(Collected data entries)
(* ===== verification/DelayProps.v ===== *)
(** Delays: the delay of every transition, the pulses that a delay drops, the choice of the
    sources of a module path. *)
From stdpp Require Import relations.
From S2P Require Import Prelude MachineWord VvpBit VvpVector4 VvpArith BitList Delay.

(** * The delays of a transition *)

Inductive delay_set := Rise (val : Z) | Fall (val : Z) | Decay (val : Z).

Definition apply_set (d : vvp_delay_t) (s : delay_set) : option vvp_delay_t :=
  match s with Rise v => Some (set_rise v d) | Fall v => Some (set_fall v d) | Decay v => set_decay v d end.

Fixpoint apply_sets (sets : list delay_set) (d : vvp_delay_t) : option vvp_delay_t :=
  match sets with [] => Some d | s :: sets => d ← apply_set d s; apply_sets sets d end.

(** The last values set. *)
Definition last_set (x : Z * Z * Z) (s : delay_set) : Z * Z * Z :=
  let '(r, f, z) := x in match s with Rise v => (v, f, z) | Fall v => (r, v, z) | Decay v => (r, f, v) end.

(** The delay that the language asks for. *)
Definition delay_of (ign : bool) (x : Z * Z * Z) (from to : vvp_bit4_t) : Z :=
  let '(r, f, z) := x in
  let z := if ign then Z.min r f else z in
  if bit4_eqb from to then 0
  else match to with BIT4_1 => r | BIT4_0 => f | BIT4_Z => z | BIT4_X => Z.min (Z.min r f) z end.

Record delay_is (ign : bool) (x : Z * Z * Z) (d : vvp_delay_t) : Prop := {
  is_rise : rise_ d = fst (fst x); is_fall : fall_ d = snd (fst x); is_ign : ignore_decay_ d = ign;
  is_decay : decay_ d = if ign then Z.min (rise_ d) (fall_ d) else snd x;
  is_min : min_delay_ d = Z.min (Z.min (rise_ d) (fall_ d)) (decay_ d) }.

Lemma min_delay_is (ign : bool) x d : rise_ d = fst (fst x) -> fall_ d = snd (fst x) -> ignore_decay_ d = ign -> (ign = false -> decay_ d = snd x) ->
  delay_is ign x (calculate_min_delay_ d).
Proof.
  intros Hr Hf <- Hz. unfold calculate_min_delay_. destruct (ignore_decay_ d) eqn:E; split; cbn; auto; try (rewrite E; done).
  all: destruct (Z.ltb_spec (fall_ d) (rise_ d)); try case_cmp; lia.
Qed.

Lemma apply_set_is ign x d s : delay_is ign x d -> (ign = true -> match s with Decay _ => False | _ => True end) ->
  exists d', apply_set d s = Some d' /\ delay_is ign (last_set x s) d'.
Proof.
  intros [Hr Hf Hi Hz Hm] Hs. destruct x as [[r f] z]. destruct s as [v|v|v]; cbn [apply_set last_set].
  - eexists; split; [done|]. unfold set_rise. destruct (Z.ltb_spec v (min_delay_ d)); [|by apply min_delay_is; cbn in *; try done; intros ->].
    rewrite Hi. split; cbn in *; try done; destruct ign; lia.
  - eexists; split; [done|]. unfold set_fall. destruct (Z.ltb_spec v (min_delay_ d)); [|by apply min_delay_is; cbn in *; try done; intros ->].
    rewrite Hi. split; cbn in *; try done; destruct ign; lia.
  - unfold set_decay. rewrite Hi. destruct ign; [by destruct (Hs eq_refl)|]. eexists; split; [done|].
    destruct (Z.ltb_spec v (min_delay_ d)); [split; cbn in *; try done; lia|by apply min_delay_is].
Qed.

→ **Exercise objective**:
Quote the data above from the line containing "(** The delay that the language asks for. *)" to the line containing "- unfold set_decay.", inclusive, and stop.

→ **Your response**:
(** The delay that the language asks for. *)
Definition delay_of (ign : bool) (x : Z * Z * Z) (from to : vvp_bit4_t) : Z :=
  let '(r, f, z) := x in
  let z := if ign then Z.min r f else z in
  if bit4_eqb from to then 0
  else match to with BIT4_1 => r | BIT4_0 => f | BIT4_Z => z | BIT4_X => Z.min (Z.min r f) z end.

Record delay_is (ign : bool) (x : Z * Z * Z) (d : vvp_delay_t) : Prop := {
  is_rise : rise_ d = fst (fst x); is_fall : fall_ d = snd (fst x); is_ign : ignore_decay_ d = ign;
  is_decay : decay_ d = if ign then Z.min (rise_ d) (fall_ d) else snd x;
  is_min : min_delay_ d = Z.min (Z.min (rise_ d) (fall_ d)) (decay_ d) }.

Lemma min_delay_is (ign : bool) x d : rise_ d = fst (fst x) -> fall_ d = snd (fst x) -> ignore_decay_ d = ign -> (ign = false -> decay_ d = snd x) ->
  delay_is ign x (calculate_min_delay_ d).
Proof.
  intros Hr Hf <- Hz. unfold calculate_min_delay_. destruct (ignore_decay_ d) eqn:E; split; cbn; auto; try (rewrite E; done).
  all: destruct (Z.ltb_spec (fall_ d) (rise_ d)); try case_cmp; lia.
Qed.

Lemma apply_set_is ign x d s : delay_is ign x d -> (ign = true -> match s with Decay _ => False | _ => True end) ->
  exists d', apply_set d s = Some d' /\ delay_is ign (last_set x s) d'.
Proof.
  intros [Hr Hf Hi Hz Hm] Hs. destruct x as [[r f] z]. destruct s as [v|v|v]; cbn [apply_set last_set].
  - eexists; split; [done|]. unfold set_rise. destruct (Z.ltb_spec v (min_delay_ d)); [|by apply min_delay_is; cbn in *; try done; intros ->].
    rewrite Hi. split; cbn in *; try done; destruct ign; lia.
  - eexists; split; [done|]. unfold set_fall. destruct (Z.ltb_spec v (min_delay_ d)); [|by apply min_delay_is; cbn in *; try done; intros ->].
    rewrite Hi. split; cbn in *; try done; destruct ign; lia.
  - unfold set_decay. rewrite Hi. destruct ign; [by destruct (Hs eq_refl)|]. eexists; split; [done|].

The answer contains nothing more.